SOURCE MATERIAL below:
(** * Verification of [03_finalize_fbref.py]

    The script is a linear pandas pipeline: load one CSV, coalesce the
    [_standard]/[_misc] identity columns, drop the originals, tidy the string
    columns, coerce the numeric columns, deduplicate on
    (player, team, league, season), drop the current season and write the
    result.  The development embeds each function of the script as a Rocq
    function over a small model of the pandas objects it manipulates.

    Conventions of the model:
    - a cell is a [value]: missing ([NA], which stands for NaN, None and
      pd.NA alike), a Python int, a Python float or a Python str;
    - a float is represented by a rational ([Qc]) that stands for the double
      nearest to it; the script performs no floating point arithmetic, it
      only parses, casts and prints, and the one place where the rounding
      shows, the cast of a float to an integer, rounds first;
    - a Python str is a list of Unicode code points;
    - a [Series] is a dtype tag with its cells; a [DataFrame] is an ordered
      association list of named series.  Row labels are not modelled: every
      series the script combines comes from the same frame and so carries the
      same index;
    - an exception is an [Err] in the [result] monad.

    The pandas behaviour modelled is that of the 2.x series: text is read
    into object columns, [astype("string")] gives the nullable string dtype,
    [to_numeric] of that dtype gives a nullable (masked) numeric dtype whose
    cast to [Int64] truncates, a comparison on the string dtype yields pd.NA
    on a missing cell and boolean indexing reads pd.NA as False.  Boolean
    column inference of [read_csv] is left out: no column of the script is
    boolean.  Infinities are left out as well.

    Library routines whose behaviour the script does not fix (the CSV
    tokenizer, the tie order of the default sort kind, the float grammar, the
    writers) are variables of the sections that use them.  [Reference] gives
    instances of them for the sample inputs, among them a stable sort and
    NumPy's generic quicksort kernel. *)

From Stdlib Require Import ZArith QArith Qcanon Ascii String.
From stdpp Require Import base option list strings numbers pretty sorting gmap.

Local Open Scope Z_scope.

(** ** Exceptions *)

Inductive error :=
  | FileNotFoundError
  | ParserError
  | TypeError
  | AttributeError
  | KeyError (c : string).

Inductive result (A : Type) :=
  | Ok (a : A)
  | Err (e : error).
Arguments Ok {A} a.
Arguments Err {A} e.

#[global] Instance result_ret : MRet result := λ A a, Ok a.
#[global] Instance result_bind : MBind result := λ A B f m,
  match m with Ok a => f a | Err e => Err e end.

Definition is_Ok {A} (r : result A) : Prop := ∃ a, r = Ok a.

(** ** Cells *)

Abbreviation codepoint := N.
Abbreviation pystr := (list codepoint).

(** An ASCII literal of the script as a Python str. *)
Definition lit (s : string) : pystr :=
  (λ a, N_of_ascii a) <$> list_ascii_of_string s.

Definition Qc_of_Z (z : Z) : Qc := Q2Qc (inject_Z z).

Inductive value :=
  | NA
  | VInt (z : Z)
  | VFloat (q : Qc)
  | VStr (s : pystr).

#[global] Instance value_eq_dec : EqDecision value.
Proof. solve_decision. Defined.

Definition notna (v : value) : bool :=
  match v with NA => false | _ => true end.
Definition isna (v : value) : bool := negb (notna v).

(** Python compares numbers by value: [1 == 1.0].  [canon] sends a cell to
    the representative of its class. *)
Definition canon (v : value) : value :=
  match v with VInt z => VFloat (Qc_of_Z z) | _ => v end.

Definition value_eq (a b : value) : Prop := canon a = canon b.
Definition value_eqb (a b : value) : bool := bool_decide (canon a = canon b).
Infix "≈" := value_eq (at level 70, no associativity).

(** ** Series and frames *)

Inductive dtype :=
  | int64 | float64 | object          (* NumPy dtypes *)
  | string_dtype | Int64 | UInt64 | Float64.   (* nullable extension dtypes *)

#[global] Instance dtype_eq_dec : EqDecision dtype.
Proof. solve_decision. Defined.

Record Series := mkSeries { dtype_of : dtype; values : list value }.

Record DataFrame := mkDF { nrows : nat; columns : list (string * Series) }.

(** A Python object that is either a Series or [None] ([df.get] returns the
    latter for an absent label). *)
Definition pyobj := option Series.

Fixpoint assoc_get (c : string) (l : list (string * Series)) : option Series :=
  match l with
  | [] => None
  | (c', s) :: l' => if decide (c' = c) then Some s else assoc_get c l'
  end.

Fixpoint assoc_set (c : string) (s : Series) (l : list (string * Series))
  : list (string * Series) :=
  match l with
  | [] => [(c, s)]
  | (c', s') :: l' =>
      if decide (c' = c) then (c, s) :: l' else (c', s') :: assoc_set c s l'
  end.

(** [df.get(c)] *)
Definition df_get (df : DataFrame) (c : string) : pyobj :=
  assoc_get c (columns df).

(** [c in df.columns] *)
Definition has_col (df : DataFrame) (c : string) : bool :=
  bool_decide (is_Some (df_get df c)).

(** [df[c] = s]: an existing column is replaced in place, a new one is
    appended. *)
Definition set_col (df : DataFrame) (c : string) (s : Series) : DataFrame :=
  mkDF (nrows df) (assoc_set c s (columns df)).

(** [df[c] = obj] where [obj] may be [None], which pandas broadcasts to a
    column of missing objects. *)
Definition setitem (df : DataFrame) (c : string) (o : pyobj) : DataFrame :=
  match o with
  | Some s => set_col df c s
  | None => set_col df c (mkSeries object (replicate (nrows df) NA))
  end.

(** [df.drop(columns=cs, errors="ignore")] *)
Definition drop_cols (df : DataFrame) (cs : list string) : DataFrame :=
  mkDF (nrows df) (filter (λ p, p.1 ∉ cs) (columns df)).

(** The cell of column [c] at row position [i]; missing outside the table. *)
Definition cell (df : DataFrame) (c : string) (i : nat) : value :=
  default NA (s ← df_get df c; values s !! i).

(** ** Structural helpers of the script *)

(** Result dtype when rows of two series of different dtypes are
    concatenated. *)
Definition common_dtype (a b : dtype) : dtype :=
  if decide (a = b) then a
  else match a, b with
       | int64, float64 | float64, int64 => float64
       | _, _ => object
       end.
End of SOURCE MATERIAL.
EXERCISE BRIEF => What is needed is every line of the records above that contains the word "else".

SOLUTION FOR THIS EXERCISE =>
  | (c', s) :: l' => if decide (c' = c) then Some s else assoc_get c l'
      if decide (c' = c) then (c, s) :: l' else (c', s') :: assoc_set c s l'
  else match a, b with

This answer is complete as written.